I have taken the liberty of copying what I believe to be the relevant parts of a post of NewChapter to start, well a new chapter, or rather a new thread. The full post can be read in the original thread, shown below. Its as good a place to start as any.
About me: I live in the UK and was brought up in a non-Christian, agnostic-leaning family. (The UK simply isn't like large sections of the USA: in the UK Christians, even Church-going nominal-only "Christians" are very much in the minority and have been for at least 50 years. This side of the Atlantic evolution is the religion and you can see the consequences in your newspaper every day.) I was brought up to believe in evolution. I went to private schools which generally have slightly more Christian input than state schools.

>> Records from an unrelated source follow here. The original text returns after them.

(* ===== verification/Venus.v ===== *)
(** * venus.rs: the liquidation health watcher

    The market list, the seeding of the borrower set from a window of Borrow
    events, the incremental scan and the health poll.  The node is a function
    from requests to the ["result"] of its reply; each poll has its own.  The
    borrower set's iteration order is the hash set's: an argument. *)

From Stdlib Require Import ZArith Lia Floats.SpecFloat Strings.Byte Ascii String.
From S2P Require Import Prelude F64 Bytes Rpc Dex NodeReads PaperPrice Services.

Local Abbreviation text := (list ascii) (only parsing).

(** ** Replies *)

Definition u256_hex (h : text) : f64 := u_hex h.

(** [addr_from_word]: the last forty digits. *)
Definition addr_from_word (w : text) : option Address :=
  let s := strip_0x w in
  if (length s <? 40)%nat then None
  else bs ← Resolver.hex_pairs 20 (drop (length s - 40) s); Some (from_be bs).

Inductive request : Type :=
| ChainId
| AllMarkets
| LiquidationIncentive
| CloseFactor
| BlockNumber
| BorrowLogs (markets : list Address) (from to : Z)
| AccountLiquidity (acct : Address).

Definition Node : Type := request → option json.

(** [Rpc::eth_call] and [Rpc::block_number]. *)
Definition eth_call (node : Node) (q : request) : option text := r ← node q; as_str r.
Definition block_number (node : Node) : option Z :=
  s ← eth_call node BlockNumber; from_str_radix16 64 (trim_0x s).

(** The reply of [getAllMarkets]; [None] is the error of [run]. *)
Definition parse_markets (reply : option text) : option (list Address) :=
  h ← reply;
  if (length h <=? 130)%nat then None
  else
    let body := drop 2 h in
    let n := Z.to_nat (unwrap_or (from_str_radix16 64 (take 64 (drop 64 body))) 0) in
    Some (omap (λ i, let w := take 64 (drop (128 + i * 64) body) in
                     if (length w =? 64)%nat then addr_from_word w else None) (seq 0 n)).

(** ** Scanning *)

(** One log of [scan_borrows]: its first data word, unless it is zero. *)
Definition borrower_of (lg : json) : option Address :=
  d ← get "data" lg; d ← as_str d;
  let body := strip_0x d in
  if (length body <? 64)%nat then None
  else a ← addr_from_word (take 64 body); if a =? 0 then None else Some a.

Definition scan_borrows (node : Node) (markets : list Address) (from to : Z) (out : gset Address)
  : gset Address :=
  match (l ← node (BorrowLogs markets from to); as_array l) with
  | Some arr => out ∪ list_to_set (omap borrower_of arr)
  | None => out
  end.

Definition seed_blocks : Z := 100000.
Definition chunk : Z := 5000.

(** The windows of the two loops: seeding runs while [from < head], a poll
    while [f <= h].  [fuel] bounds the turns. *)
Fixpoint windows (strict : bool) (fuel : nat) (from head : Z) : list (Z * Z) :=
  match fuel with
  | O => []
  | S fuel =>
      if (if strict then from <? head else from <=? head) then
        let to := Z.min (wrap 64 (from + chunk)) head in
        (from, to) :: windows strict fuel (wrap 64 (to + 1)) head
      else []
  end.

(** Turns that are enough: each window but the last holds [chunk + 1] blocks. *)
Definition turns (from head : Z) : nat := S (Z.to_nat ((head - from + 1) / (chunk + 1))).

Definition scan_windows (node : Node) (markets : list Address) (ws : list (Z * Z))
    (out : gset Address) : gset Address :=
  foldl (λ out w, scan_borrows node markets w.1 w.2 out) out ws.

(** ** The watcher *)

Record Watcher : Type := {
  markets : list Address;
  borrowers : gset Address;
  last_scanned : Z;
  liq_incentive : f64;
}.

Definition mantissa (reply : option text) (default : f64) : f64 :=
  match reply with Some h => fdiv (u256_hex h) f1e18 | None => default end.

Inductive refusal : Type := WrongChain (n : Z) | MarketsFailed.

(** [run] up to its loop. *)
Definition run_start (node : Node) : result Watcher refusal :=
  let chain := cid ← eth_call node ChainId; Some (unwrap_or (from_str_radix16 64 (trim_0x cid)) 0) in
  if (match chain with Some n => negb (n =? 56) | None => false end)
  then Err (WrongChain (unwrap_or chain 0))
  else
    match parse_markets (eth_call node AllMarkets) with
    | None => Err MarketsFailed
    | Some ms =>
        let incentive := mantissa (eth_call node LiquidationIncentive) (f64_lit 11 10) in
        let head := unwrap_or (block_number node) 0 in
        let from := sat_sub head seed_blocks in
        let seeded := scan_windows node ms (windows true (turns from head) from head) ∅ in
        Ok {| markets := ms; borrowers := seeded; last_scanned := head; liq_incentive := incentive |}
    end.

(** The incremental discovery of one poll. *)
Definition discover (node : Node) (w : Watcher) : Watcher :=
  match block_number node with
  | Some h =>
      if last_scanned w <? h then
        let f := wrap 64 (last_scanned w + 1) in
        {| markets := markets w;
           borrowers := scan_windows node (markets w) (windows false (turns f h) f h) (borrowers w);
           last_scanned := h; liq_incentive := liq_incentive w |}
      else w
  | None => w
  end.

(** The shortfall, in USD, of an account that can be liquidated. *)
Definition shortfall_of (node : Node) (acct : Address) : option f64 :=
  h ← eth_call node (AccountLiquidity acct);
  let b := trim_0x h in
  if (length b <? 192)%nat then None
  else
    let err := u256_hex (take 64 b) in
    let shortfall := fdiv (u256_hex (take 64 (drop 128 b))) f1e18 in
    if feq err f0 && fgt shortfall f0 then Some shortfall else None.

Record Health : Type := { liquidatable : Z; best : option (Address * f64); alerts : list (Address * f64) }.

(** One account of the health poll. *)
Definition check_account (node : Node) (incentive min_alert : f64) (r : Health) (acct : Address) : Health :=
  match shortfall_of node acct with
  | None => r
  | Some shortfall =>
      let bounty := fmul shortfall (fsub incentive f1) in
      let better := match best r with Some (_, x) => fgt bounty x | None => true end in
      {| liquidatable := liquidatable r + 1;
         best := if better then Some (acct, bounty) else best r;
         alerts := if fge bounty min_alert then alerts r ++ [(acct, bounty)] else alerts r |}
  end.

Definition health (node : Node) (incentive min_alert : f64) (order : list Address) : Health :=
  foldl (check_account node incentive min_alert)
    {| liquidatable := 0; best := None; alerts := [] |} order.

(** One turn of the loop; [order] lists the borrowers. *)
Definition poll (node : Node) (min_alert : f64) (order : gset Address → list Address) (w : Watcher)
  : Watcher * Health :=
  let w := discover node w in (w, health node (liq_incentive w) min_alert (order (borrowers w))).

Definition polls (nodes : list Node) (w : Watcher) : Watcher := foldl (λ w n, discover n w) w nodes.

(** ** The chain's Borrow events *)

Definition borrow_log (a : Address) (rest : bytes) : json :=
  JObject [(list_ascii_of_string "data",
    JString ("0"%char :: "x"%char :: Hex.hex_encode (word a ++ rest)))].

(** The logs of the blocks from [f] to [t]; [borrows b] lists the borrowers of
    block [b] with the other data words. *)
Definition chain_logs (borrows : Z → list (Address * bytes)) (f t : Z) : json :=
  JArray (seqZ f (t - f + 1) ≫= λ b, (λ x, borrow_log x.1 x.2) <$> borrows b).

Definition answers_logs (borrows : Z → list (Address * bytes)) (node : Node) : Prop :=
  ∀ ms f t, node (BorrowLogs ms f t) = Some (chain_logs borrows f t).

Definition blocks (ws : list (Z * Z)) : list Z := ws ≫= λ w, seqZ w.1 (w.2 - w.1 + 1).

(** ** Lemmas *)

Lemma hex_pairs_encode bs rest :
  Resolver.hex_pairs (length bs) (Hex.hex_encode bs ++ rest) = Some bs.
Proof.
  induction bs as [|b bs IH]; [done|].
  rewrite Hex.hex_encode_cons. cbn [Resolver.hex_pairs length app take drop firstn skipn].
  rewrite take_0, drop_0, IH. pose proof (byte_val_bound b) as Hb.
  assert (from_str_radix16 8 [hex_digit (byte_val b / 16); hex_digit (byte_val b mod 16)] =
    Some (byte_val b)) as ->.
  { rewrite parse_hex_digits; [|apply (hex_encode_digits [b])|done].
    pose proof (fold_encode 8 [b] 0 ltac:(lia)) as Hf. unfold from_be in Hf. cbn [foldl length] in Hf.
    apply Hf. cbn. lia. }
  cbn [mbind option_bind]. by rewrite byte_of_val.
Qed.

When I was 8 to 12 years old, though there wasn't any Christianity on open display, we did read the Bible in one class each week, but no comment was made whether it was true or not, nothing was applied to us, because the teacher wasn't a Christian. But it did make me think the Bible is worthy of people's attention.
At secondary school from 13 to 18, evolution was taught in Biology class and yet Christianity (of a sort) was taught on RE: but the RE teacher didn't challenge the "truth" of evolution.. perhaps he was asked not to, but most likely he believed evolution himself. The RE teachers seemed more Christian, but I don't remember them telling us anything really useful, either about science or about the way of salvation through faith in the work of Christ.
By the time of University I was a thorough-going evolutionist; I studied psychology as part of my degree and evolution was studied there; I read evolution books such as "The Selfish Gene" by Richard Dawkins, and, as part of the course work, reviewed it approvingly. There was a stange thing in psychology though, one of the teachers would give examples of peculiar animals that looked as if they couldn't have evolved, and would proceed to show how maybe they might have evolved: it was difficult to escape thinking it sounded all a bit improbable, and I was brought to wonder if the teacher actually believed himself what he was saying: but even this didn't shake my confidence in Evolutionary Theory as a whole.
Then I was saved while at University. The Christians around me, most of them it seems were Theistic evolutionists - God has used evolution to bring life to its current forms. It was about 4 years after being saved I looked into evolutionary theory, and after quite a long struggle, it finally dawned on me: it is just a lot of smoke and mirrors, the evidence for evolution simply isn't there. It is just as reasonable on scientific grounds to believe the Bible on Genesis, creation, the fall, the flood, and because I knew the Bible in other areas is reliable, "more powerful than a double edged sword", and clearly the Word of a God that "is not a man that He should lie", I choose to believe the Bible on Genesis 1 to 9 as well. It is because of this I start this thread.
A word, though, of warning. I am not going to pretend I can answer every problem, and nor am I going to continue answering every complaint for ever. When I am happy with what I have said I shall stop: others can have the last word and hold their swords aloft with joy, the battlefield cleared of pesky Bible Fundamentalists: to the Atheists - perhaps you will be happy to know and encouraged to know you can have that victory right now.
NewChapter
Post 8852 of 8853
Since 1/25/2011
On Page 42 of “Christian Apologists - please watch this and tell us why it is wrong?”
In what way or ways do you believe the god described in the bible is finite and limited?
Well first of all, that creation story. It has been completely debunked. However if I were a bronze-aged nomad thinking about my origins, then it would have really made sense. Had this god not been limited, he could have given a simple version of evolution. but he couldn't---cuz evolution had not been invented yet---so he was only able to give a bronze-aged guess, because he was limited by bronze-age knowledge, because bronze-aged humans created him.
I already can hear some believer's response to this. Ancient Israelites would not have understood---blah, blah. Okay, maybe they would not have understood the science of it, but certainly a simplified version could have been offered that while not going into great detail, would not have come into direct conflict over the truth of it. This is All Powerful God after all---and we humans do it for children all the time. But he wasn't all powerful, so that's the explanation.
The worldwide flood. And IMPOSSIBLITY. But they didn't know that 3000 years ago, so they could make up stories like that. Had their god really been all wise, he would have known better.
Virginity! Yes, there was a 'test' for women's virgiinity. But not a man's. Biologically---you understand. If virginity was such a coveted commodity, then I think this god could have figured out a way for both female and male virginity to be obvious. But he didn't. Because he didn't exist. So bronze-aged humans made him up and worked with what evolution gave them. Women have a hymen, men don't, so there was no penalty for a nonvirgin male marrying---because there was no virginity test. Very limiting.